Collected data:
▬▬▬

Lemma missing_loop_spec (items : list (list N * list N)) (acc : list str)
    (st : state) (value : str) :
  environ (the_world st) !! py "PATH" = Some value →
  NoDup (fst <$> items) →
  Forall (λ item, cache_get item.1 (which_cache st) = None) items →
  (length (which_cache st) + length items ≤ maxsize)%nat →
  let w := the_world st in
  missing_loop items acc st
  = (Ok (acc ++ (snd <$> filter (λ item, truthy (resolve w value item.1) = false)
                           items)),
     set_cache (reverse ((λ item, (item.1, resolve w value item.1)) <$> items)
                ++ which_cache st) st).
Proof.
  intros Hpath Hnodup Hmiss Hlen w. subst w.
  revert acc st Hpath Hmiss Hlen.
  induction items as [|[command description] items IH]; intros acc st Hpath Hmiss Hlen.
  - simpl. rewrite app_nil_r. by destruct st.
  - apply NoDup_cons in Hnodup as [Hfresh Hnodup].
    apply Forall_cons in Hmiss as [Hc Hmiss]. simpl in Hc, Hlen.
    cbn [missing_loop].
    rewrite bind_run (which_miss _ _ value) //.
    rewrite bool_decide_eq_false_2; [|lia].
    set (r := search (the_world st) (split Ch.colon value) command).
    set (st1 := set_cache ((command, r) :: which_cache st) st).
    assert (Hnext : ∀ acc',
      missing_loop items acc' st1
      = (Ok (acc' ++ (snd <$> filter
               (λ item, truthy (resolve (the_world st) value item.1) = false) items)),
         set_cache (reverse ((λ item, (item.1, resolve (the_world st) value item.1))
                             <$> items) ++ which_cache st1) st1)).
    { intros acc'. apply (IH Hnodup acc' st1); [done| |simpl; lia].
      apply Forall_forall. intros item Hin.
      rewrite ->Forall_forall in Hmiss. specialize (Hmiss item Hin). simpl.
      rewrite bool_decide_eq_false_2; [done|].
      intros Heq. apply Hfresh. rewrite Heq. apply list_elem_of_fmap.
      by exists item. }
    rewrite filter_cons. fold (resolve (the_world st) value command) in r.
    change ((command, description).1) with command.
    rewrite fmap_cons reverse_cons -app_assoc.
    destruct (truthy r) eqn:Hr; simpl.
    + rewrite Hnext. rewrite decide_False; [|by rewrite Hr]. done.
    + rewrite Hnext. rewrite decide_True; [|by rewrite Hr].
      by rewrite -app_assoc.
Qed.

Lemma missing_loop_initial (w : world) (value : str) :
  environ w !! py "PATH" = Some value →
  missing_loop REQUIRED_COMMANDS [] (initial w)
  = (Ok (missing_descriptions w value), State w (preflight_cache w value) []).
Proof.
  intros Hpath.
  rewrite (missing_loop_spec _ _ _ value).
  - done.
  - done.
  - apply (bool_decide_unpack _). by vm_compute.
  - by repeat constructor.
  - simpl. unfold maxsize. lia.
Qed.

▬▬▬

## Work instruction
What is needed is an exact repetition of the lines from the first line of the records through the line containing "(acc' ++ (snd <$> filter", both ends included, and nothing more.

## Output below
Lemma missing_loop_spec (items : list (list N * list N)) (acc : list str)
    (st : state) (value : str) :
  environ (the_world st) !! py "PATH" = Some value →
  NoDup (fst <$> items) →
  Forall (λ item, cache_get item.1 (which_cache st) = None) items →
  (length (which_cache st) + length items ≤ maxsize)%nat →
  let w := the_world st in
  missing_loop items acc st
  = (Ok (acc ++ (snd <$> filter (λ item, truthy (resolve w value item.1) = false)
                           items)),
     set_cache (reverse ((λ item, (item.1, resolve w value item.1)) <$> items)
                ++ which_cache st) st).
Proof.
  intros Hpath Hnodup Hmiss Hlen w. subst w.
  revert acc st Hpath Hmiss Hlen.
  induction items as [|[command description] items IH]; intros acc st Hpath Hmiss Hlen.
  - simpl. rewrite app_nil_r. by destruct st.
  - apply NoDup_cons in Hnodup as [Hfresh Hnodup].
    apply Forall_cons in Hmiss as [Hc Hmiss]. simpl in Hc, Hlen.
    cbn [missing_loop].
    rewrite bind_run (which_miss _ _ value) //.
    rewrite bool_decide_eq_false_2; [|lia].
    set (r := search (the_world st) (split Ch.colon value) command).
    set (st1 := set_cache ((command, r) :: which_cache st) st).
    assert (Hnext : ∀ acc',
      missing_loop items acc' st1
      = (Ok (acc' ++ (snd <$> filter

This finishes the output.